過失割合が9対1になってしまう交通事故のパターンなども、チェックしてみてください。

交通事故の過失割合はどのように決められるか

交通事故では、加害者と被害者の過失割合が判断されます。その割合は、事故によって様々です。10対0の過失割合で、加害者に100%の過失があると判断されることもあります。その一方で、被害者にもわずかな過失割合が認められることがあります。
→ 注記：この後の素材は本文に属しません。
Lemma remove_sections_references (pre post : pystr) :
  remove_sections (pre ++ REFERENCES ++ post) = remove_sections pre.
Proof.
  rewrite !remove_sections_cuts.
  destruct (cut_before_references NOTES pre post ltac:(left; reflexivity))
    as [-> | [-> ->]]; [reflexivity|].
  destruct (cut_before_references EXTERNAL_LINKS pre (cut NOTES post)
              ltac:(right; reflexivity)) as [-> | [-> ->]]; [reflexivity|].
  apply cut_references_app.
Qed.

Lemma remove_sections_prefix (doc : pystr) : remove_sections doc `prefix_of` doc.
Proof.
  rewrite remove_sections_cuts.
  etransitivity; [apply cut_prefix|].
  etransitivity; [apply cut_prefix|]. apply cut_prefix.
Qed.

(** C4. A document with the header ["References\n"] in it is cleaned to what
    the text before that header is cleaned to, whatever follows the header
    and wherever the other two markers stand; what the cuts keep is a prefix
    of the text before the header. *)
Theorem clean_doc_drops_references `{Platform} (pre post : pystr) :
  clean_doc (pre ++ REFERENCES ++ post) = clean_doc pre
  /\ remove_sections (pre ++ REFERENCES ++ post) `prefix_of` pre.
Proof.
  split.
  - unfold clean_doc. rewrite remove_sections_references. reflexivity.
  - rewrite remove_sections_references. apply remove_sections_prefix.
Qed.

(** ** Tokens, numbers and citations *)

Lemma tokenize_words (doc : pystr) : Forall is_word (tokenize doc).
Proof.
  induction doc as [|c rest IH]; [constructor|].
  cbn [tokenize]. destruct (isspace c) eqn:Hc; [exact IH|].
  destruct rest as [|d rest'].
  - repeat constructor; [discriminate | exact Hc].
  - destruct (isspace d) eqn:Hd.
    + constructor; [|exact IH]. repeat constructor; [discriminate | exact Hc].
    + destruct (tokenize (d :: rest')) as [|tok toks] eqn:Ht.
      * repeat constructor; [discriminate | exact Hc].
      * inversion IH as [|? ? [Hne Hsp] Htoks]; subst.
        constructor; [|exact Htoks].
        split; [discriminate | constructor; assumption].
Qed.

(** A word followed by the end of the text or by white space is the next
    token. *)
Lemma tokenize_word_app (tok rest : pystr) :
  is_word tok ->
  match rest with [] => True | d :: _ => isspace d = true end ->
  tokenize (tok ++ rest) = tok :: tokenize rest.
Proof.
  intros [Hne Hsp] Hrest. induction tok as [|c tok IH]; [congruence|].
  inversion Hsp as [|? ? Hc Hsp']; subst.
  destruct tok as [|c2 tok'].
  - cbn [app tokenize]. rewrite Hc.
    destruct rest as [|d rest']; [reflexivity|]. rewrite Hrest. reflexivity.
  - specialize (IH ltac:(discriminate) Hsp').
    inversion Hsp' as [|? ? Hc2 _]; subst.
    cbn [app] in IH |- *. cbn [tokenize] in IH |- *.
    rewrite Hc, Hc2. rewrite Hc2 in IH. rewrite IH. reflexivity.
Qed.

Lemma tokenize_join (toks : list pystr) :
  Forall is_word toks -> tokenize (join (lit " ") toks) = toks.
Proof.
  induction 1 as [|tok toks Htok Htoks IH]; [reflexivity|].
  cbn [join]. destruct toks as [|tok2 toks'].
  - rewrite <- (app_nil_r tok) at 1.
    rewrite tokenize_word_app by (exact Htok || exact I). reflexivity.
  - rewrite tokenize_word_app by (exact Htok || reflexivity).
    change (lit " " ++ join (lit " ") (tok2 :: toks'))
      with (32%N :: join (lit " ") (tok2 :: toks')).
    cbn [tokenize]. change (isspace 32) with true. cbn iota.
    rewrite IH. reflexivity.
Qed.

Lemma filter_twice {A} (p : A -> bool) (l : list A) :
  List.filter p (List.filter p l) = List.filter p l.
Proof.
  induction l as [|x l IH]; [reflexivity|].
  cbn [List.filter]. destruct (p x) eqn:Hp; [|exact IH].
  cbn [List.filter]. rewrite Hp, IH. reflexivity.
Qed.

Lemma Forall_filter_bool {A} (P : A -> Prop) (p : A -> bool) (l : list A) :
  Forall P l -> Forall P (List.filter p l).
Proof.
  induction 1 as [|x l Hx Hl IH]; [constructor|].
  cbn [List.filter]. destruct (p x); [constructor|]; assumption.
Qed.

(** Step 3 on its own leaves its output as it is. *)
Lemma remove_numbers_idempotent `{Platform} (doc : pystr) :
  remove_numbers (remove_numbers doc) = remove_numbers doc.
Proof.
  unfold remove_numbers.
  rewrite tokenize_join by apply Forall_filter_bool, tokenize_words.
  rewrite filter_twice. reflexivity.
Qed.
(** The numeric routines of the external [isr] module, opaque here. *)
Variable isr_makeThresholdMask : MaskedImage -> Q -> Z -> string -> MaskedImage.
Variable isr_saturationCorrection :
  MaskedImage -> Q -> Q -> Z -> string -> MaskedImage.
Variable isr_overscanCorrection : MaskedImage -> Image -> string -> Z -> MaskedImage.
Variable isr_biasCorrection : MaskedImage -> MaskedImage -> MaskedImage.
Variable isr_updateVariance : MaskedImage -> Q -> Q -> MaskedImage.
Variable isr_getDefectListFromMask : MaskedImage -> string -> Z -> DefectList.
Variable isr_transposeMaskedImage : MaskedImage -> MaskedImage.
Variable isr_interpolateDefectList : MaskedImage -> DefectList -> Q -> MaskedImage.
(** [expImage.Factory(expImage, bbox)]; [None] when the framework raises
    [LengthError]. *)
Variable subimage : Image -> Box2I -> option Image.

Definition getMaskedImage : M World MaskedImage :=
  fun w => (Ok (x_maskedImage (w_exposure w)), w).

Definition record_call (name : string) : M World unit :=
  fun w => (Ok tt, {| w_exposure := w_exposure w; w_metadata := w_metadata w;
                      w_calls := app (w_calls w) [name] |}).

Definition setMaskedImage (mi : MaskedImage) : M World unit :=
  fun w =>
    let e := w_exposure w in
    (Ok tt, {| w_exposure := {| x_maskedImage := mi; x_maskPlanes := x_maskPlanes e;
                                x_exptime := x_exptime e |};
               w_metadata := w_metadata w; w_calls := w_calls w |}).

(** A call of the external [isr] module that updates the exposure's masked
    image in place. *)
Definition isr_inplace (name : string) (mi' : MaskedImage) : M World unit :=
  record_call name ;; setMaskedImage mi'.

Definition addMaskPlane (name : string) : M World unit :=
  fun w =>
    let e := w_exposure w in
    (Ok tt, {| w_exposure := {| x_maskedImage := x_maskedImage e;
                                x_maskPlanes := app (x_maskPlanes e) [name];
                                x_exptime := x_exptime e |};
               w_metadata := w_metadata w; w_calls := w_calls w |}).

Definition metadata_set (k : string) (v : Z) : M World unit :=
  fun w => (Ok tt, {| w_exposure := w_exposure w;
                      w_metadata := meta_set k v (w_metadata w);
                      w_calls := w_calls w |}).

(** [obj.getMaskedImage()] on a Python value. *)
Definition obj_getMaskedImage (o : PyObj) : M World MaskedImage :=
  match o with
  | OExposure => getMaskedImage
  | _ => raise (AttributeError "getMaskedImage")
  end.

(** [obj.get("bias").getMaskedImage()] on a Python value. *)
Definition obj_getBias (o : PyObj) : M World MaskedImage :=
  match o with
  | ODataRef dr => ret (dr_bias dr)
  | _ => raise (AttributeError "get")
  end.

(** [obj.getElectronicParams()] on a Python value. *)
Definition obj_getElectronicParams (o : PyObj) : M World ElectronicParams :=
  match o with
  | ODetector (DAmp ep _) | ODetector (DCcd ep _) => ret ep
  | _ => raise (AttributeError "getElectronicParams")
  end.

(** [biasCorrection(self, exposure, dataRef)] *)
Definition biasCorrection (dataRef : DataRef) : M World unit :=
  let locals := [("self", OSelf); ("exposure", OExposure);
                 ("dataRef", ODataRef dataRef)] in
  sensorRef <- lookup locals "sensorRef" ;;
  biasMI <- obj_getBias sensorRef ;;
  _ <- lookup locals "isr" ;;
  ccdExp <- lookup locals "ccdExp" ;;
  mi <- obj_getMaskedImage ccdExp ;;
  isr_inplace "isr.biasCorrection" (isr_biasCorrection mi biasMI).

(** [updateVariance(self, exposure, ccd)] *)
Definition updateVariance (ccd : DetectorObj) : M World unit :=
  let locals := [("self", OSelf); ("exposure", OExposure);
                 ("ccd", ODetector ccd)] in
  _ <- lookup locals "isr" ;;
  ccdExp <- lookup locals "ccdExp" ;;
  mi <- obj_getMaskedImage ccdExp ;;
  c <- lookup locals "ccd" ;;
  ep <- obj_getElectronicParams c ;;
  isr_inplace "isr.updateVariance"
    (isr_updateVariance mi (ep_gain ep) (ep_readNoise ep)).

(** [saturationCorrection(self, exposure, detector)] *)
Definition saturationCorrection (detector : DetectorObj) : M World unit :=
  if negb (checkIsAmp detector) then raise amp_error
  else
    let fwhm := fwhm config in
    let grow := growSaturationFootprintSize config in
    let maskName := saturatedMaskName config in
    ep <- obj_getElectronicParams (ODetector detector) ;;
    let satvalue := ep_saturationLevel ep in
    mi <- getMaskedImage ;;
    isr_inplace "isr.saturationCorrection"
      (isr_saturationCorrection mi satvalue fwhm grow maskName).

(** [saturationDetection(self, exposure, detector)] *)
Definition saturationDetection (detector : DetectorObj) : M World unit :=
  if negb (checkIsAmp detector) then raise amp_error
  else
    ep <- obj_getElectronicParams (ODetector detector) ;;
    let satvalue := ep_saturationLevel ep in
    let maskName := saturatedMaskName config in
    mi <- getMaskedImage ;;
    isr_inplace "isr.makeThresholdMask"
      (isr_makeThresholdMask mi satvalue 0 maskName).

(** [overscanCorrection(self, exposure, detector)] *)
Definition overscanCorrection (detector : DetectorObj) : M World unit :=
  if negb (checkIsAmp detector) then raise amp_error
  else
    let fittype := overscanFitType config in
    let polyorder := overscanPolyOrder config in
    mi <- getMaskedImage ;;
    let expImage := mi_getImage mi in
    match detector with
    | DAmp _ diskBiasSec =>
        match subimage expImage diskBiasSec with
        | None => raise (LengthError "overscan box does not fit in the image")
        | Some overscan =>
            isr_inplace "isr.overscanCorrection"
              (isr_overscanCorrection mi overscan fittype polyorder)
        end
    | _ => raise (AttributeError "getDiskBiasSec")
    end.

(** [maskAndInterpNan(self, exposure)].  The branch guarded by [nnans > 0]
    is translated as written, including its use of the unbound name
    [uudefects]. *)
Definition maskAndInterpNan : M World unit :=
  let fwhm := fwhm config in
  let grow := growDefectFootprintSize config in
  addMaskPlane "UNMASKEDNAN" ;;
  mi <- getMaskedImage ;;
  let nnans := unmaskedNanCount mi in
  metadata_set "NUMNANS" nnans ;;
  (if negb (nnans =? 0)%Z then raise nan_error else ret tt) ;;
  if (nnans >? 0)%Z then
    record_call "isr.getDefectListFromMask" ;;
    let undefects := isr_getDefectListFromMask mi "UNMASKEDNAN" grow in
    let locals := [("self", OSelf); ("exposure", OExposure); ("fwhm", OValue fwhm);
                   ("grow", OInt grow); ("unc", OClass "UnmaskedNanCounterF");
                   ("nnans", OInt nnans); ("undefects", ODefectList undefects)] in
    if transposeForInterpolation then
      record_call "isr.transposeMaskedImage" ;;
      _ <- lookup (("mi", OValue 0) :: locals) "uudefects" ;;
      ret tt
    else
      _ <- lookup locals "uudefects" ;;
      ret tt
  else ret tt.

End IsrTask.

End Isr.

(** ** Properties and sample inputs *)

Module LinearizeProps.

Import Linearize.

(** The pixel [(x, y)] lies in the data box of some amplifier. *)
Definition in_some_amp (amps : list Amp) (x y : Z) : bool :=
  existsb (fun a => box_contains (amp_bbox a) x y) amps.

(** Two boxes whose x ranges or y ranges do not meet. *)
Definition boxes_disjoint (b1 b2 : Box2I) : bool :=
  (box_minX b1 + box_width b1 <=? box_minX b2)%Z ||
  (box_minX b2 + box_width b2 <=? box_minX b1)%Z ||
  (box_minY b1 + box_height b1 <=? box_minY b2)%Z ||
  (box_minY b2 + box_height b2 <=? box_minY b1)%Z.

Fixpoint pairwise_disjoint (amps : list Amp) : bool :=
  match amps with
  | [] => true
  | a :: rest =>
      forallb (fun b => boxes_disjoint (amp_bbox a) (amp_bbox b)) rest &&
      pairwise_disjoint rest
  end.

Definition amps_within (amps : list Amp) (outer : Box2I) : bool :=
  forallb (fun a => box_within (amp_bbox a) outer) amps.

(** The proportional correction with coefficients [(s, 0, t)] as the spec
    describes it, pixel by pixel: inside the amplifiers the value [v]
    becomes [v*(1+s*v)] and the SUSPECT bit is set where [v > t]; the mask
    is left as it was where [v <= t]; variance and everything outside the
    amplifiers are unchanged. *)
Definition proportionally_corrected (amps : list Amp) (s t : Q)
    (e e' : Exposure) : Prop :=
  exp_bbox e' = exp_bbox e /\
  exp_detector e' = exp_detector e /\
  exp_variance e' = exp_variance e /\
  forall x y,
    let v := exp_image e x y in
    let m := exp_mask e x y in
    (in_some_amp amps x y = true ->
       exp_image e' x y = (v * (1 + s * v))%Q /\
       ((t < v)%Q -> exp_mask e' x y = Z.setbit m SUSPECT_bit /\
                     Z.testbit (exp_mask e' x y) SUSPECT_bit = true) /\
       ((v <= t)%Q -> exp_mask e' x y = m)) /\
    (in_some_amp amps x y = false ->
       exp_image e' x y = v /\ exp_mask e' x y = m).

(** An amplifier with [squareCoeff = 0] and [maxUncorr <= 0]. *)
Definition skip_amp (a : Amp) : Prop :=
  exists s c1 t rest, amp_linearityCoeffs a = s :: c1 :: t :: rest /\
                      (s == 0)%Q /\ (t <= 0)%Q.

Definition box1 : Box2I :=
  {| box_minX := 0; box_minY := 0; box_width := 1; box_height := 1 |}.
Definition box2 : Box2I :=
  {| box_minX := 1; box_minY := 0; box_width := 1; box_height := 1 |}.
Definition box12 : Box2I :=
  {| box_minX := 0; box_minY := 0; box_width := 2; box_height := 1 |}.

Definition mk_amp (name : string) (b : Box2I) (ty : string) (cs : list Q) : Amp :=
  {| amp_name := name; amp_bbox := b; amp_linearityType := ty;
     amp_linearityCoeffs := cs |}.

(** A two-pixel exposure with pixel values 1 and 3, an empty mask and the
    given detector. *)
Definition mk_world (det : Detector) : World :=
  {| w_exposure :=
       {| exp_bbox := box12;
          exp_image := fun x _ => if (x =? 0)%Z then 1%Q else 3%Q;
          exp_mask := fun _ _ => 0%Z;
          exp_variance := fun _ _ => 0%Q;
          exp_detector := det |};
     w_log := [] |}.

(** Two amplifiers, one per pixel, as in the package's test. *)
Definition det_tiled (s t : Q) : Detector :=
  [mk_amp "A" box1 "PROPORTIONAL" [s; 0; t];
   mk_amp "B" box2 "PROPORTIONAL" [s; 0; t]].

(** Two amplifiers over the same pixel. *)
Definition det_overlap (s t : Q) : Detector :=
  [mk_amp "A" box1 "PROPORTIONAL" [s; 0; t];
   mk_amp "B" box1 "PROPORTIONAL" [s; 0; t]].

Definition det_none : Detector :=
  [mk_amp "A" box1 "NONE" []; mk_amp "B" box2 "NONE" []].

(** A corrected first amplifier followed by one with [coeff[1] = 1]. *)
Definition det_bad_coeff1 : Detector :=
  [mk_amp "A" box1 "PROPORTIONAL" [1; 0; 0];
   mk_amp "B" box2 "PROPORTIONAL" [1; 1; 0]].

End LinearizeProps.

Module LinearizeExtraProps.

Import Linearize LinearizeProps.

(** What an amplifier-by-amplifier pass over [amps] may change: image and
    mask pixels inside the amplifiers' boxes only, and the mask only by
    setting bits; box, detector and variance plane stay as they were. *)
Definition confined (amps : list Amp) (e e' : Exposure) : Prop :=
  exp_bbox e' = exp_bbox e /\
  exp_detector e' = exp_detector e /\
  exp_variance e' = exp_variance e /\
  (forall x y k, Z.testbit (exp_mask e x y) k = true ->
                 Z.testbit (exp_mask e' x y) k = true) /\
  (forall x y, in_some_amp amps x y = false ->
     exp_image e' x y = exp_image e x y /\ exp_mask e' x y = exp_mask e x y).

End LinearizeExtraProps.

(** ** IsrTask.run *)

Module IsrRun.

Import Linearize Isr.
Local Open Scope string_scope.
例えば、過失割合9対1の場合は、加害者にほとんどの過失があるものの被害者にも不注意などがあったことを意味しています。

被害者にしてみれば自分に過失は1ミリもなかったと思っているかもしれませんし、加害者にしても自分の過失割合が多すぎると感じることがあるかもしれません。交通事故の過失割合は、加害者と被害者が加入している保険会社の担当者が話し合って決められるのが通常です。

その基準となるのは、過去の裁判例。過去に判決された例を基にして、実際の交通事故の状況を照らし合わせていきます。過失割合の決定は、民事上の問題です。そのため、警察が介入することはありません。加入している保険会社によって、過失割合の交渉が有利になったり不利になったりすることはあり得ます。

事故の当事者間で話し合いをして過失割合を決めて示談に持ち込む場合でも、保険金の支払いにその過失割合が適用されるわけではありません。正当な過失割合になっているかどうかは、保険会社が決めています。

交通事故のパターンから見る過失割合

交通事故には、様々な状況があります。事故の状況をパターン化して、過失割合を決めるときの参考にすることもあります。例えば、歩行者と四輪自動車の事故の場合、青信号で横断歩道を渡っている歩行者に赤信号を無視して進入した車は100%の過失割合を負うのが通常です。

ところが、駐車場の通路で歩行者と四輪車が衝突した場合は過失割合9対1になり得ます。両者が安全確認をしながら、通行する必要があるからです。駐車スペースの場合も、同様の割合になりがちです。交差点で直進車同士が事故を起こした場合、一方が優先道路なら9対1の過失割合になりやすいです。

これは、優先道路を通行していても、安全な速度と方法で進行する義務が道路交通法で定められているため。信号機のない交差点で右折車が優先道路に出てきた場合の事故でも、優先道路を通行している車両に10%の過失があります。

四輪車と自転車の交通事故の場合も、見ておきましょう。信号機のない交差点で、明らかに広い道路から進入してきた自転車が狭い道路から進入してきた四輪車と衝突することがあります。この場合は、自転車に10%の過失割合があります。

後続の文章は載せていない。